The ‘Missing Link’ title was obviously chosen in reference to the human evolutionary theme so central to the new Deus Ex discourse, but it seems to me a rather unfortunate choice. Unlike the sometimes elusive evidence of humanity’s ancestors, The Missing Link just doesn’t seem like a significant find. In fact, it seems specifically engineered to be as inconsequential as possible. It’s not like you can blame Eidos Montreal for this: consumers typically have nothing less than utter disdain for developers who place critical story in paid-for downloadable content. But after the significance of a product like Deus Ex: Human Revolution, it wasn’t unreasonable to suspect this developer to put out a DLC that actually matters.

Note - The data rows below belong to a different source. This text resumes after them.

(** Dates of a later month come later. *)
Lemma days_of_civil_month_lt y m d y' m' d' :
  1 <= m <= 12 -> d <= days_in m y -> 1 <= m' <= 12 -> 1 <= d' ->
  12 * y + m < 12 * y' + m' ->
  days_of_civil y m d < days_of_civil y' m' d'.
Proof.
  intros Hm Hd Hm' Hd' Hlt. unfold days_of_civil.
  pose proof (days_before_month_succ y m Hm) as Hs.
  destruct (Z.eq_dec y y') as [<-|Hne].
  - pose proof (days_before_month_mono y (m + 1) m'). lia.
  - pose proof (days_before_month_mono y (m + 1) 13).
    pose proof (days_before_month_mono y' 1 m').
    pose proof (days_before_year_succ y). pose proof (days_before_year_mono (y + 1) y').
    change (days_before_month 13) with 365 in *. change (days_before_month 1) with 0 in *.
    change (2 <? 13) with true in *. change (2 <? 1) with false in *. cbv iota in *.
    lia.
Qed.

(** The month number of an instant, counted from year 0. *)
Definition month_number (t : Time) : Z :=
  c_year (civil_of_time t) * 12 + c_month (civil_of_time t) - 1.

Lemma month_number_mono t u :
  in_era t -> in_era u -> t <= u -> month_number t <= month_number u.
Proof.
  intros Ht Hu Hle. unfold month_number.
  destruct (civil_of_time_spec t Ht) as (Et & Hm & Hd & _).
  destruct (civil_of_time_spec u Hu) as (Eu & Hm' & Hd' & _).
  assert (Unix t / 86400 <= Unix u / 86400).
  { apply Z.div_le_mono; [lia|]. unfold Unix, nanos. apply Z.div_le_mono; lia. }
  destruct (Z.lt_ge_cases (12 * c_year (civil_of_time u) + c_month (civil_of_time u))
    (12 * c_year (civil_of_time t) + c_month (civil_of_time t))) as [Hlt|]; [|lia].
  exfalso. eapply days_of_civil_month_lt in Hlt; [|done|apply Hd'|done|apply Hd]. lia.
Qed.

(** ** Lemmas on layouts *)

Lemma two_digits s :
  String.length s = 2%nat -> all_digits s = true ->
  exists a b, s = String a (String b "") /\ is_digit a = true /\ is_digit b = true
    /\ digits_value s 0 = digit_value a * 10 + digit_value b.
Proof.
  destruct s as [|a [|b [|c s]]]; try discriminate. intros _ H.
  unfold all_digits in H. simpl in H. rewrite !andb_true_iff in H.
  exists a, b. destruct H as (? & ? & _). simpl. done.
Qed.

Lemma four_digits s :
  String.length s = 4%nat -> all_digits s = true ->
  exists a b c d, s = String a (String b (String c (String d "")))
    /\ is_digit a && is_digit b && is_digit c && is_digit d = true
    /\ digits_value s 0
       = ((digit_value a * 10 + digit_value b) * 10 + digit_value c) * 10 + digit_value d.
Proof.
  destruct s as [|a [|b [|c [|d [|e s]]]]]; try discriminate. intros _ H.
  unfold all_digits in H. simpl in H. rewrite !andb_true_iff in H.
  exists a, b, c, d. destruct H as (-> & -> & -> & -> & _). simpl. done.
Qed.

(** Two printed digits are read back, in front of anything. *)
Lemma getnum_pad fixed v rest :
  0 <= v < 100 -> getnum fixed (time_append_int v 2 ++ rest) = Some (v, rest).
Proof.
  intros Hv. unfold time_append_int. destruct (Z.ltb_spec v 0); [lia|].
  destruct (two_digits (pad_uint 2 v)) as (a & b & E & Ha & Hb & Hval).
  { apply pad_uint_length; simpl; lia. }
  { apply pad_uint_spec. lia. }
  destruct (pad_uint_spec 2 v) as [_ Hv']; [lia|]. rewrite Hv' in Hval. rewrite E.
  change (String a (String b "") ++ rest)%string with (String a (String b rest)).
  simpl. by rewrite Ha, Hb, <- Hval.
Qed.
Definition code (c : ascii) : Z := Z.of_nat (nat_of_ascii c).
Definition byte (z : Z) : ascii := ascii_of_nat (Z.to_nat z).
Definition between (lo hi : Z) (c : ascii) : bool := (lo <=? code c) && (code c <=? hi).

Fixpoint skip_ws (s : string) : string :=
  match s with
  | String c s' =>
      if (code c =? 32) || (code c =? 9) || (code c =? 10) || (code c =? 13)
      then skip_ws s' else s
  | EmptyString => EmptyString
  end.

(** ** Strings *)

Definition hex_value (c : ascii) : option Z :=
  if is_digit c then Some (code c - 48)
  else if between 97 102 c then Some (code c - 87)
  else if between 65 70 c then Some (code c - 55)
  else None.

(** Four hexadecimal digits. *)
Definition hex4 (s : string) : option (Z * string) :=
  match s with
  | String a (String b (String c (String d rest))) =>
      x ← hex_value a; y ← hex_value b; z ← hex_value c; w ← hex_value d;
      Some (((x * 16 + y) * 16 + z) * 16 + w, rest)
  | _ => None
  end.

(** [utf8.EncodeRune]. *)
Definition encode_rune (r : Z) : string :=
  if r <? 128 then String (byte r) ""
  else if r <? 2048 then
    String (byte (192 + r / 64)) (String (byte (128 + r mod 64)) "")
  else if r <? 65536 then
    String (byte (224 + r / 4096))
      (String (byte (128 + r / 64 mod 64)) (String (byte (128 + r mod 64)) ""))
  else
    String (byte (240 + r / 262144)) (String (byte (128 + r / 4096 mod 64))
      (String (byte (128 + r / 64 mod 64)) (String (byte (128 + r mod 64)) ""))).

Definition replacement_char : Z := 65533.

(** A multi-byte UTF-8 sequence at the head of a string, and the rest. *)
Definition take_utf8 (s : string) : option (string * string) :=
  match s with
  | String a (String b s2) =>
      if between 194 223 a && between 128 191 b then Some (String a (String b ""), s2)
      else match s2 with
      | String c s3 =>
          let lo := if code a =? 224 then 160 else 128 in
          let hi := if code a =? 237 then 159 else 191 in
          if between 224 239 a && between lo hi b && between 128 191 c
          then Some (String a (String b (String c "")), s3)
          else match s3 with
          | String d s4 =>
              let lo := if code a =? 240 then 144 else 128 in
              let hi := if code a =? 244 then 143 else 191 in
              if between 240 244 a && between lo hi b && between 128 191 c
                 && between 128 191 d
              then Some (String a (String b (String c (String d ""))), s4)
              else None
          | EmptyString => None
          end
      | EmptyString => None
      end
  | _ => None
  end.
(* ===== verification/JsonEncode.v ===== *)
(** * Package encoding/json: Marshal

    [json.Marshal] of the values the commands encode: strings with Go's
    escapes (quotes, control characters, the HTML characters, U+2028 and
    U+2029, invalid UTF-8), integers, booleans, null, slices and maps, whose
    keys are sorted.  The main fact is the round trip with the parser of
    Json.v. *)

From Stdlib Require Import ZArith Lia Ascii String.
From stdpp Require Import base option list strings.
From S2P Require Import Prelude GoText Json.

#[local] Open Scope Z_scope.

(** ** Strings *)

Definition hex_char (d : Z) : ascii := if d <? 10 then byte (48 + d) else byte (87 + d).

Definition dquote : ascii := "034".
Definition backslash : ascii := "\".

(** The encoding of an ASCII byte. *)
Definition escape_byte (c : ascii) : string :=
  let z := code c in
  if (z =? 34) || (z =? 92) then String backslash (String c "")
  else if z =? 8 then String backslash "b"
  else if z =? 12 then String backslash "f"
  else if z =? 10 then String backslash "n"
  else if z =? 13 then String backslash "r"
  else if z =? 9 then String backslash "t"
  else if (z <? 32) || (z =? 38) || (z =? 60) || (z =? 62)
  then String backslash (String "u" (String "0" (String "0"
         (String (hex_char (z / 16)) (String (hex_char (z mod 16)) "")))))
  else String c "".

Definition line_separator : string := String "226" (String "128" (String "168" "")).
Definition paragraph_separator : string := String "226" (String "128" (String "169" "")).

(** The encoding of a well-formed multi-byte sequence. *)
Definition escape_seq (u : string) : string :=
  if String.eqb u line_separator then String backslash "u2028"
  else if String.eqb u paragraph_separator then String backslash "u2029"
  else u.

Definition escape_invalid : string := String backslash "ufffd".

Fixpoint escape_loop (fuel : nat) (s : string) : string :=
  match fuel, s with
  | S fuel', String c s' =>
      if code c <? 128 then (escape_byte c ++ escape_loop fuel' s')%string
      else match take_utf8 s with
      | Some (u, rest) => (escape_seq u ++ escape_loop fuel' rest)%string
      | None => (escape_invalid ++ escape_loop fuel' s')%string
      end
  | _, _ => EmptyString
  end.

Ok, so there’s interesting canonical information to glean from The Missing Link. We learn a little more about Belltower’s role in the global conspiracy, get more insight into a major technology from the main game and a little more information on the global situation. There’s also a cameo from a young version of a Deus Ex character, a nod that would have been more effective if the main game hadn’t systematically name dropped most of the original cast. In fact, I’m calling it: Australia keeps popping up on the fringes of the Human Revolution storyline. A young Isaac the bartender will have a lemonade stand in the slums of Neo-Sydney (“Rettetrik?! And you beleeve it?!”).

It’s all welcome detail, but it’s all clearly from the writer’s backup pad of ideas. Apparently, one detail ties in with the Icarus Effect novel, both suggesting that the revived franchise might develop to contain more of these details and cementing the nagging sense that The Missing Link is giving us the Deus Ex B-story: the experience that is essential only for the hardest of the hardcore fans, and merely diverting for the majority.

The player scopes out an enemy check point
The diversity of Human Revolution's visual design means that you never really tell when you're looking at reused assets

With all this said, anyone with a passing interest in the series knows that an inferior Deus Ex adventure is still going to be worthy of consideration. Very little is added to Human Revolution‘s gameplay: finding space for it in the already crowded system of options available to the skilled player would be a thankless task anyway. On the contrary, the DLC sets out to make restricting these systems a ‘new’ type of gameplay in itself. You get to build a new Adam Jensen from scratch, to which you most logically respond by building one of the Adam Jensens you didn’t play in the main game.

You’ll be sneaking about, snapping necks, firing guns, throwing crates and / or hacking turrets and the experience will stand-up, regardless of the necessity of it all. Secondary missions and achievements give you some decent reasons for exploring every last inch of the maps, and these typically find uses for augmentations that could so easily have been redundant (the ‘social’ aug is one example you’d expect to see neglected, yet the significant number of conversations that cater to it don’t feel forced).

Deus Ex: Human Revolution has also set a similar impressive baseline for its environments. The Missing Link probably has too many gun-metal grey corridors, ladders and stacks of crates to not feel like a good portion of the main game, but the attention to detail and sheer ingenuity of the artwork keeps them from feeling tedious. There are enough points where progression is rewarded with entry to an interesting new environment through the 4 to 6 hours of play, even if there could have been more. The windswept upper-decks of the ship have been likened to Metal Gear Solid 2, but alongside the nature of Jensen’s escape and the nature of later environments, there’s a little JC Denton-style nostalgia to be had in these environments.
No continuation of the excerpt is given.